Demonstration of image data from patient blood. Selected images captured by the microscope from isolated patient blood samples are shown in (a), (b), the processed WBCs image and (b) CTCs image and cropped single (c) WBC and (d) CTC, respectively; (e) a summary of the size distributions of CTC and WBC cells: the average diameters of CTCs and WBCs are approximately both 11.5 µm, while the CTC has distinguishable wider range of size distribution.

t-SNE and the CNN model

Before performing training experiments, we generate the t-distributed stochastic neighbor embedding (t-SNE)42 plot for the training dataset to show the overall distribution of the data. t-SNE is a non-linear dimensionality reduction technique to generate a low-dimensional map from high-dimensional space, which finds the patterns in the data based on the similarity of input data points. The results of t-SNE can vary strongly due to the selection of the parameters of the algorithm. We use scikit-learn43 machine learning package to perform the t-SNE with the perplexity of 50 and the learning rate of 100. Under the correct setting of parameters, two distinct clusters corresponding to two different cell categories are clearly distinguished, which indicates that the deep learning network can extract the high-dimensional features and perform classifications on the dataset.

The architecture of the machine learning model (Fig. 4a) is ResNet-5044, with input images of size 34 × 34 (resized from the cropped cell images), and binary categorical output. The convolutional layers are initialized with pre-trained weights learned from the ImageNet datasets45, a method that allows faster training and reduces the requirement of training data. These pre-trained weights are used for feature extraction, where the extracted features by the convolutional layers usually encode multi-scale appearance and shape information. For example, the first convolutional block directly takes the image data as input, extracts features and provides a feature map (Fig. 4b). Further feature extraction is applied by taking the feature map of the previous convolutional block as input for the next block. After the feature extractions, the pre-trained ResNet-50 is followed by trainable layers that contain a fully connected layer with ReLu activation function, a dropout layer with a dropout rate of 0.6, and a softmax activation function with a cross-entropy loss implemented to generate the predicted results. The model uses a learning rate of 0.0001 and is optimized by the Adam optimizer. The trainings are processed in mini-batch, with the batch size of 16.

Figure 4

The architecture of the deep convolutional network, ResNet-50, for transfer learning and CTC–WBC cell classification (a), and the demonstration of features extracted (b) by the first convolutional block. The network receives the input data of cell images and predicts the probability of both classes. The network consists of five stages each containing convolution and identity blocks, and each of the blocks has three convolutional layers. The features of a cell image are extracted by the pre-trained convolutional layers.

Results and discussion

As the comparison group, the training on cultured cell lines is based on 1745 single-cell images (436 cultured cells, 1309 WBCs). A total number of 120 cells (31 cultured cells and 89 WBCs) are tested. The combined performance has shown that all WBCs have been classified correctly, while 3 out of 31 cultured are misclassified as WBCs. The overall accuracy of this learning model is 97.5%. The training on patient blood samples is based on 95 single-cell images as raw input. The cell images originally came from two patients: 15 CTCs from one and 17 CTCs from the other. We have enhanced the training data before processing the training by applying data augmentations on the original dataset. The data augmentation increases the diversity of the original dataset. The most popular way to practice data augmentation is by creating a selected amount of new images by performing traditional affine and elastic transformations. The data augmentation provides a larger dataset, which helps improve the overall robustness of our WBC–CTC classification CNN model without additional laboring for the preparation of fluorescent labels. The expanded dataset includes single-cell images with different types of geometric transformations: rotation, shear transformation, horizontal and vertical reflection. Our augmented training dataset for each training experiment contains 1000 CTCs and 1000 WBCs.

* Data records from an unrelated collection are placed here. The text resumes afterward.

(* ===== verification/FleetFixtures.v ===== *)
(** * FleetFixtures: concrete parameters of the control plane

    Reports signed under one key and carried by the field codec, a calendar with one date,
    versions of one digit, a release catalog, and serialisers given by tables of documents. *)
From S2P Require Import Prelude Identity Maps Releases Dataflow Telemetry Window Rollout Assign Retention Regression Admission Plan Fixtures.

(** ** Parameters *)

#[export] Instance fleet_parts : ReportParts := {|
  Attention := unit;
  attention_valid := λ _, true;
  HelperSupport := unit;
  helper_valid := λ _, true;
  LastReconciliation := string;
  lr_version := λ _, "1.0.0"%string;
  lr_archive_sha256 := λ s, s;
  lr_definition_sha256 := λ s, s;
|}.

(** Noon of the day the fleet is planned on. *)
Definition noon : instant := mkInstant 20000 43200.
Definition noon_ms : N := timestamp_millis noon 0.

(** A node's report: where it is, and whether it is healthy there or has rejected it. *)
Definition fleet_report (node assignment : string) (healthy rejected : bool) : NodeReport :=
  mkNodeReport None None SCHEMA node "web" assignment "1.0.0" (hex64 "e") (hex64 "e") healthy false
    rejected noon_ms None None (Some (hex64 "e")).

Definition fleet_report_from_slice (payload : string) : option NodeReport :=
  match dec_fields EmptyString payload with
  | Some [node; assignment; verdict] =>
      Some (fleet_report node assignment (bool_decide (verdict ≠ "broken"%string))
              (bool_decide (verdict = "rejected"%string)))
  | _ => None
  end.

#[export] Instance fleet_signed : Signed := {|
  Envelope := string;
  P256PublicKey := string;
  decode_report_payload := Some;
  signature_verifies := λ _ key _, bool_decide (key = "pinned"%string);
  report_from_slice := fleet_report_from_slice;
|}.

#[export] Instance fleet_chrono : Chrono.
Proof.
  refine {| DATE_MIN := -1000000; DATE_MAX := 1000000;
            parse_date := λ s, if bool_decide (s = "2024-10-07"%string) then Some 20003%Z else None |}.
  intros s d. case_bool_decide; [|done]. intros [= <-]. done.
Defined.

(** ** A release graph *)

(** Versions of the shape [n.0.0]. *)
#[export] Instance major_versions : SemverOrder := {|
  SemVersion := ascii;
  semver_parse := λ s,
    match s with
    | String c rest => if is_ascii_digit c && bool_decide (rest = ".0.0"%string) then Some c else None
    | EmptyString => None
    end;
  semver_to_string := λ c, String c ".0.0";
  cmp_precedence := λ a b, Nat.compare (nat_of_ascii a) (nat_of_ascii b);
|}.

Definition package (c : ascii) : TargetReference :=
  mkTargetReference (String.append "products/app/stable/" (String c ".0.0/linux-x86_64/pkg")) (hex64 c).

(** Two ways up from 1.0.0: through 2.0.0 and 3.0.0, or directly to 3.0.0. *)
Definition catalog : ReleaseGraph :=
  mkReleaseGraph "4.0.0"
    {[ "1.0.0" := mkRelease (package "1") ∅ ∅ true;
       "2.0.0" := mkRelease (package "2") {[ "1.0.0" ]} ∅ false;
       "3.0.0" := mkRelease (package "3") {[ "1.0.0"; "2.0.0" ]} ∅ false;
       "4.0.0" := mkRelease (package "4") {[ "3.0.0" ]} ∅ false ]}.

(** ** Serialisers given by a table *)

Section table.
Context {T : Type} `{!EqDecision T} (table : list (T * string)).

Definition table_to_vec (t : T) : option string := (λ x, x.2.2) <$> list_find (λ x, x.1 = t) table.
Definition table_from_slice (b : string) : option T := (λ x, x.2.1) <$> list_find (λ x, x.2 = b) table.

Lemma table_roundtrip : bool_decide (NoDup table.*2) = true →
  ∀ t b, table_to_vec t = Some b → table_from_slice b = Some t.
Proof.
  intros Hnd%bool_decide_eq_true t b. unfold table_to_vec, table_from_slice.
  intros ([i [t' b']] & (Hi & Ht & _)%list_find_Some & ->)%fmap_Some. simpl in Ht. subst t'. simpl.
  destruct (list_find (λ x, x.2 = b') table) as [[j [u v]]|] eqn:Hf.
  - apply list_find_Some in Hf as (Hj & Hv & _). simpl in Hv. subst v. simpl.
    assert (i = j) as <-; [|congruence]. eapply NoDup_lookup; [exact Hnd| |]; by rewrite list_lookup_fmap, ?Hi, ?Hj.
  - apply list_find_None in Hf. rewrite Forall_forall in Hf.
    by destruct (Hf (t, b') (list_elem_of_lookup_2 _ _ _ Hi)).
Qed.

Definition table_serde (Hnd : bool_decide (NoDup table.*2) = true) : Serde T :=
  {| to_vec := table_to_vec; from_slice := table_from_slice; serde_roundtrip := table_roundtrip Hnd |}.

End table.

(** A type no document of the scenario has. *)
Definition no_serde (T : Type) : Serde T.
Proof. by refine {| to_vec := λ _, None; from_slice := λ _, None |}. Defined.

Due to the limited number of CTCs in patient blood samples, K-fold cross-validation46 is applied for measuring the overall performance. Cross-validation helps avoid performance differences in different runs of the learning algorithm, caused by the random split of training and testing data. We utilize five-fold cross-validation in our experiments. The original data is shuffled and divided into five groups with one group becoming the testing subset and the combination of the others becoming the dataset for training and validation. The training and validation data are then augmented for the training process. The final overall performance of the model is presented as the average of the five runs with different data as the testing set. More details on how we split the data and obtain training, validation, and testing datasets are described as seen in Fig. 5.

Figure 5

Five-fold cross-validation during training and testing experiments. The original data of single-cell images is shuffled and divided into five non-overlapped subsamples with equal number of images. One subsample is treated as the testing set in an experiment, and training is performed on the remainder of the dataset. The experiment repeats with each of the five subsamples once tested. In each experiment, the data for the training purpose is augmented and split into training (80%) and validation (20%) subsets, and then fits the model.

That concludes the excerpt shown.